On Thu, 9 Apr 2009, Steven J. Yellin wrote:

>    My responses are down near the bottom of this email interspersed among 
> Jon's suggestions.
>
> Steven Yellin
>
> On Fri, 10 Apr 2009, Jon Peatfield wrote:
>
>> On Thu, 9 Apr 2009, Steven J. Yellin wrote:
>>
>>>    We have two SL5.1 x86_64 systems running kernel 2.6.18-128.1.1.el5. 
>>> I'll call them "A" and "B".  Each exports two file systems, and each runs 
>>> amd to mount whatever filesystems are requested from elsewhere. 
>>> Filesystems requested from SL3.0.9 systems mount without problem, and 
>>> filesystems requested from the SL5.1 systems also mounted without problem 
>>> until recently. But recently attempts to access from "A" a filesystem 
>>> exported by "B" or access from "B" a filesystem exported by "A" started 
>>> being met with a message "Input/output error".  Similar requests on an 
>>> SL3.0.9 system to view a SL5.1 exported one give "Permission denied". I'd 
>>> appreciate advice. I'll give some more information in the following, and 
>>> will be glad to add more depending on what others think might be useful.
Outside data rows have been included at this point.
(** The breakpoint the user knows by this number. *)
Definition user_breakpoint (s : live_cli) (id : Z) : res (option UserBreakpoint) :=
  breakpoint (rs_registry (lc_rst s)) (cli_debugger s) id.

(** What is printed for a breakpoint in place. *)
Definition announcement (id address : Z) (location : string) : list piece :=
  [Str "Breakpoint "; Num id; Str " at 0x"; Hex; Num address; Dec; Str " ("; Str location; Str (")" +:+ nl)].

Lemma break_command_run input s id r address :
  missing (word 0 input) = false -> add_location (word 0 input) (lc_rst s) = (Ok id, r) ->
  breakpoint (rs_registry r) (st_debugger (rs_dst r)) id =
    Ok (Some (mkUserBreakpoint id (word 0 input) (Some address) Enabled)) ->
  break_command input s =
    (Ok tt, mkLiveCli r (lc_frame s) (lc_paths s) (written (announcement id address (word 0 input)) (lc_out s))).
Proof.
  intros Hm Ha Hb. unfold break_command. rewrite Hm. unfold attempt, mcatch. rewrite (run_registry _ _ _ _ _ Ha).
  erewrite run_registry by done. unfold get_cli_debugger. rewrite run_gets. unfold cli_debugger. cbn [lc_rst]. rewrite Hb.
  erewrite (run_Ok (lift _)) by reflexivity. cbn beta iota. cbn [ub_state ub_address]. erewrite run_Ok by apply out_run.
  erewrite run_Ok by apply out_run. rewrite out_run. cbn [lc_rst lc_frame lc_paths lc_out]. by rewrite !written_app.
Qed.

Lemma delete_command_run input s removed r :
  remove_user (extract_size 0 input) (lc_rst s) = (Ok removed, r) ->
  delete_command input s = (Ok tt, mkLiveCli r (lc_frame s) (lc_paths s)
    (if removed then lc_out s else written [Str ("no such breakpoint" +:+ nl)] (lc_out s))).
Proof. intros E. unfold delete_command. rewrite (run_registry _ _ _ _ _ E). by destruct removed. Qed.

(** A number the registry does not know. *)
Lemma remove_unknown id s :
  breakpoint (rs_registry s) (st_debugger (rs_dst s)) id = Ok None -> remove_user id s = (Ok false, s).
Proof.
  intros Hn. unfold remove_user. rewrite run_pid. unfold get_registry. rewrite run_gets. revert Hn.
  unfold breakpoint, active_domain_if_present. destruct (domains_ _ !! _) as [dom|]; [|done].
  destruct (ds_entries dom !! id) as [entry|]; [|done]. by destruct (snapshot id entry dom _).
Qed.

Lemma run_break line command input s s' :
  next_token line = Some (command, input) -> command ∈ ["break"; "b"] ->
  break_command input s = (Ok tt, s') -> run_line fuel line s = (Ok false, s').
Proof.
  intros Ht Hin E. unfold run_line. rewrite Ht. rewrite !elem_of_cons, elem_of_nil in Hin.
  destruct Hin as [->|[->|[]]]; unfold run_command; simpl; by rewrite (run_Ok _ _ _ _ _ E).
Qed.
Lemma run_delete line input s s' :
  next_token line = Some ("delete", input) -> delete_command input s = (Ok tt, s') -> run_line fuel line s = (Ok false, s').
Proof. intros Ht E. unfold run_line. rewrite Ht. unfold run_command. simpl. by rewrite (run_Ok _ _ _ _ _ E). Qed.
>>>    The /etc/hosts.allow files allow portmap, mountd, rquotad, and statd to 
>>> a set of computers including "A" and "B".
>>>     Unless I've made a mistake, the firewall is open between "A" and "B".
>>>     In the following is what went into /var/log/messages on "A" and "B" at 
>>> the time of an attempt to look from "A" at a filesystem exported by "B", 
>>> with a perhaps ineffectual paranoid attempt to maintain a low profile by 
>>> replacing computer names and IP's with "A" and "B".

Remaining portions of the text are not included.